Chick brain synaptosomal polypeptides: phosphorylation and calcium binding studies

Abstract

Chick forebrain synaptosomes were incubated with inorganic phosphate (('32)Pi) under conditions which result in the labeling of only internal components. The synaptosomes were rapidly subfractionated into synaptic plasma membranes (SPM), crude synaptic vesicles (SV) synaptoplasm, and mitochondria. Seventeen SPM polypeptides incorporated substantial amounts of ('32)Pi with a 242,000/234,000 dalton doublet displaying greatest incorporation. This polypeptide specifically bound anti-brain spectrin IgG. These data represent an unambiguous discrimination of internally exposed SPM phosphoproteins and demonstrate that the phosphate groups on brain spectrin display rapid turnover in isolated avian nerve endings. p-Chloromercuribenzoic acid (PCMB) was shown to be a potent inhibitor of protein kinases and phosphatases.
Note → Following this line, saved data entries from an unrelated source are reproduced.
(** A DataFrame, stored by columns: [cols] has one list per entry of
    [columns], each with one cell per entry of [index]. *)
Record Frame (L V : Type) : Type := mkFrame {
  index : list L;
  columns : list string;
  cols : list (list V)
}.

Arguments mkFrame {L V} index columns cols.
Arguments index {L V} f.
Arguments columns {L V} f.
Arguments cols {L V} f.

Definition DataFrame : Type := Frame label Q.

Record Series (L V : Type) : Type := mkSeries {
  sname : string;
  sindex : list L;
  svalues : list V
}.

Arguments mkSeries {L V} sname sindex svalues.
Arguments sname {L V} s.
Arguments sindex {L V} s.
Arguments svalues {L V} s.

(** A two-dimensional numpy array, row-major, with its shape. *)
Record ndarray2 : Type := mkArray {
  shape : nat * nat;
  data : list (list Q)
}.

(** [df.values] *)
Definition values (df : DataFrame) : ndarray2 :=
  {| shape := (length (index df), length (columns df));
     data := map (fun t => map (fun c => nth t c 0%Q) (cols df))
                 (seq 0 (length (index df))) |}.

(** The Panel: [pvalues] is indexed by item, then major axis, then minor
    axis. *)
Record Panel : Type := mkPanel {
  items : list string;
  major_axis : list label;
  minor_axis : list string;
  pvalues : list (list (list Q))
}.

(** The shape invariant kept by pandas' block manager. *)
Definition wf_panel (p : Panel) : bool :=
  (length (pvalues p) =? length (items p))%nat
  && forallb (fun m =>
       (length m =? length (major_axis p))%nat
       && forallb (fun r => (length r =? length (minor_axis p))%nat) m)
     (pvalues p).

Definition same_shape (a b : ndarray2) : bool :=
  (fst (shape a) =? fst (shape b))%nat && (snd (shape a) =? snd (shape b))%nat.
It is suggested that PCMB will be a useful tool for identifying the role of phosphorylation in neurotransmitter release. Actin, a cytoskeletal compound, is known to have one high affinity cation binding site. Five different cleavage techniques were used to investigate the identify of the calcium binding site on actin. Data suggests that the high affinity binding site is between trp 79 and glu 226. These results together with structural analysis suggest the Ca-binding site is not a classic EF-hand domain.